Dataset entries
(* ===== verification/Errors.v ===== *)
(** * Errors

    Go's [error] values as far as [errors.Is] sees them. A sentinel is one of the package
    variables [Err...]; [Wrap] is [fmt.Errorf] with [%w] verbs or [errors.Join]: it keeps the
    wrapped errors and forgets the text around them. [Message] is one of the code's own error
    types whose text is part of its contract: [Error()] is the text and [Unwrap] the cause.
    [Opaque] is an error of other code, identified by a tag. A nil error is [None]. *)

From S2P Require Import Prelude.

Inductive sentinel :=
  (* internal/signal/account.go *)
  | ErrNotLinked | ErrAccountNotFound | ErrDeviceUnlinked | ErrNotConnected | ErrAlreadyConnected
  | ErrClosed | ErrNotOnSignal | ErrUnresolvable | ErrUnknownGroup | ErrInvalidSendRequest
  | ErrInvalidContent | ErrInvalidReceipt
  (* internal/signal: select.go, reconnect.go, inbox.go, sync.go *)
  | ErrAccountRequired | ErrInvalidAccount | ErrConnectionFailed | ErrNotStorable | ErrSyncIncomplete
  (* internal/signal: poll*.go, pin_check.go, styles.go, sticker.go, stories_send.go *)
  | ErrInvalidPoll | ErrPollVoteExhausted | ErrInvalidPin | ErrInvalidStyle | ErrInvalidSticker
  | ErrInvalidStory
  (* internal/signal: groups*.go *)
  | errInvalidGroupChangeResponse | ErrNotAMember | ErrLastAdmin | ErrInvalidPromotion
  | ErrGroupChanged | ErrInvalidGroupTitle | ErrGroupPermission | ErrInvalidGroupMember
  | ErrInvalidGroupUpdate | ErrGroupUpdateUncertain | ErrInvalidGroupLinkUpdate
  | ErrGroupInvitationNotFound | ErrInvalidGroupInviteLink | ErrGroupLinkInactive
  | ErrGroupTerminated | ErrGroupInvitationRequiresAcceptance
  (* internal/signal: identity.go, meow_identity*.go, sync.go *)
  | ErrUntrustedIdentity | ErrUnknownIdentity | ErrSafetyNumberMismatch | ErrInvalidSafetyNumber
  | errIdentityTrustChanged | errInvalidIdentitySync | ErrStorageNotStored
  (* internal/app *)
  | ErrInvalidRecipient | ErrRecipientNotAllowed | ErrInvalidCursor | ErrUnknownEntry
  | ErrNoAttachment | ErrNotAMessage | ErrEmptyMessage | ErrNoRecipients | ErrSendFailed
  | ErrInvalidEdit | errNoResult | ErrInvalidTarget | ErrInvalidQuote | ErrInvalidEmoji
  | errBadTimestamp | ErrAttachmentTooLarge | ErrNotAFile | ErrOutsideAttachDir
  | ErrNotAUser | ErrAmbiguousGroup | ErrNotADir | ErrFileExists
  (* internal/signal: sending, resolving, downloads, stickers, contacts, stories *)
  | ErrUnknownAttachment | ErrSyncFailed | signal_ErrSendFailed | errInvalidNumber | errServerStatus
  | ErrInvalidUsername | ErrAttachmentNotFound | ErrAttachmentInvalid | ErrStickerNotFound
  | ErrStickerTooLarge | ErrUnknownContact | ErrStoryAudienceUnavailable | ErrStorageKeyUnknown
  | ErrBlockedListIncomplete | ErrInvalidProfile | ErrInvalidProfileUpdate | ErrProfileKeyUnavailable
  | ErrProfileKeyChanged | ErrProfileV2Unsupported | ErrProfileRejected | ErrProfileVerification
  | errStorageKeyForms | errIdentityVerificationPending
  (* internal/mcp, internal/daemon *)
  | errNoAttachDir | errMessageRef | errNoChat | errNoDownloadDir | errMediaType | errInvalidRequest
  | ErrNoToken | ErrNotConfirmed | errNoElicitation | errConfirmMismatch
  (* github.com/cwbudde/mautrix-signal/pkg/signalmeow, compared by identity *)
  | meow_ContactManifestMismatchError | meow_ConflictError | meow_AuthorizationFailedError
  | meow_NotFoundError | meow_GroupPatchNotAcceptedError | meow_RateLimitError
  | meow_ErrStoryNotMember | meow_ErrAttachmentNotFound | meow_ErrInvalidDigest | meow_ErrInvalidMAC | libsignal_UntrustedIdentity
  | meow_DeprecatedVersionError | meow_ErrGroupMasterKeyNotFound
  | meow_ErrGroupAcceptanceUncertain | meow_ErrGroupAcceptanceInvalid | meow_ErrGroupAcceptanceTerminated
  | meow_ErrGroupJoinUncertain | meow_ErrGroupJoinTerminated | meow_ErrGroupJoinInactive
  | meow_ErrGroupCancellationUncertain | meow_ErrGroupCancellationInvalid | meow_ErrGroupCancellationTerminated
  (* context, io/fs, internal/store *)
  | ContextCanceled | fs_ErrNotExist | errInvalidChatTimerACI | ErrAccountsVersion | errWouldBlock
  | errNothingToRecover | errEvidence | ErrImportCollision | ErrRecoveryRequired | ErrImportUnsupported
  | errImportState | errNotLoggedIn | ErrRegistryBusy.

#[export] Instance sentinel_eq_dec : EqDecision sentinel.
Proof. solve_decision. Defined.

Inductive err :=
  | Sent (s : sentinel)
  | Opaque (tag : string)
  | Wrap (causes : list err)
  | Message (text : string) (cause : err).

(** Go's [error]: nil or an error value. *)
Notation error := (option err).
Notation res := (result err).

(** [errors.Is]. *)
Fixpoint errIs (e : err) (s : sentinel) {struct e} : bool :=
  match e with
  | Sent s' => bool_decide (s' = s)
  | Opaque _ => false
  | Wrap causes => (fix any (l : list err) : bool :=
                      match l with
                      | [] => false
                      | c :: l' => errIs c s || any l'
                      end) causes
  | Message _ c => errIs c s
  end.

(** [fmt.Errorf("%w: ...", s)]. *)
Definition errorf (s : sentinel) : err := Wrap [Sent s].

(** [errors.Join]: nil when nothing is joined. *)
Definition errorsJoin (errs : list err) : error :=
  match errs with [] => None | _ => Some (Wrap errs) end.

Lemma errIs_Wrap cs s : errIs (Wrap cs) s = existsb (fun c => errIs c s) cs.
Proof. induction cs as [|c cs IH]; cbn in *; [done|]. by rewrite <- IH. Qed.

Lemma errIs_errorf s s' : errIs (errorf s) s' = bool_decide (s = s').
Proof. cbn. by rewrite orb_false_r. Qed.

Lemma errorsJoin_None errs : errorsJoin errs = None <-> errs = [].
Proof. by destruct errs. Qed.

(** The error of a result, if it failed with [s]. *)
Definition fails_with {A} (r : res A) (s : sentinel) : Prop :=
  exists e, r = Err e /\ errIs e s = true.

Definition checks_with (e : error) (s : sentinel) : Prop :=
  exists e', e = Some e' /\ errIs e' s = true.

Lemma fails_with_errorf {A} s : fails_with (@Err err A (errorf s)) s.
Proof. eexists. split; [done|]. rewrite errIs_errorf. by apply bool_decide_eq_true_2. Qed.

Lemma fails_with_Sent {A} s : fails_with (@Err err A (Sent s)) s.
Proof. eexists. split; [done|]. cbn. by apply bool_decide_eq_true_2. Qed.

#[export] Hint Resolve fails_with_errorf fails_with_Sent : go.
#[export] Hint Rewrite @errIs_errorf @errorsJoin_None : go.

■ **WHAT THE TASK REQUIRES**: Write out an exact transcription of the line with "end) causes" and of each line after it; stop at the end of the records.

■ **WRITTEN RESPONSE**:
                      end) causes
  | Message _ c => errIs c s
  end.

(** [fmt.Errorf("%w: ...", s)]. *)
Definition errorf (s : sentinel) : err := Wrap [Sent s].

(** [errors.Join]: nil when nothing is joined. *)
Definition errorsJoin (errs : list err) : error :=
  match errs with [] => None | _ => Some (Wrap errs) end.

Lemma errIs_Wrap cs s : errIs (Wrap cs) s = existsb (fun c => errIs c s) cs.
Proof. induction cs as [|c cs IH]; cbn in *; [done|]. by rewrite <- IH. Qed.

Lemma errIs_errorf s s' : errIs (errorf s) s' = bool_decide (s = s').
Proof. cbn. by rewrite orb_false_r. Qed.

Lemma errorsJoin_None errs : errorsJoin errs = None <-> errs = [].
Proof. by destruct errs. Qed.

(** The error of a result, if it failed with [s]. *)
Definition fails_with {A} (r : res A) (s : sentinel) : Prop :=
  exists e, r = Err e /\ errIs e s = true.

Definition checks_with (e : error) (s : sentinel) : Prop :=
  exists e', e = Some e' /\ errIs e' s = true.

Lemma fails_with_errorf {A} s : fails_with (@Err err A (errorf s)) s.
Proof. eexists. split; [done|]. rewrite errIs_errorf. by apply bool_decide_eq_true_2. Qed.

Lemma fails_with_Sent {A} s : fails_with (@Err err A (Sent s)) s.
Proof. eexists. split; [done|]. cbn. by apply bool_decide_eq_true_2. Qed.

#[export] Hint Resolve fails_with_errorf fails_with_Sent : go.
#[export] Hint Rewrite @errIs_errorf @errorsJoin_None : go.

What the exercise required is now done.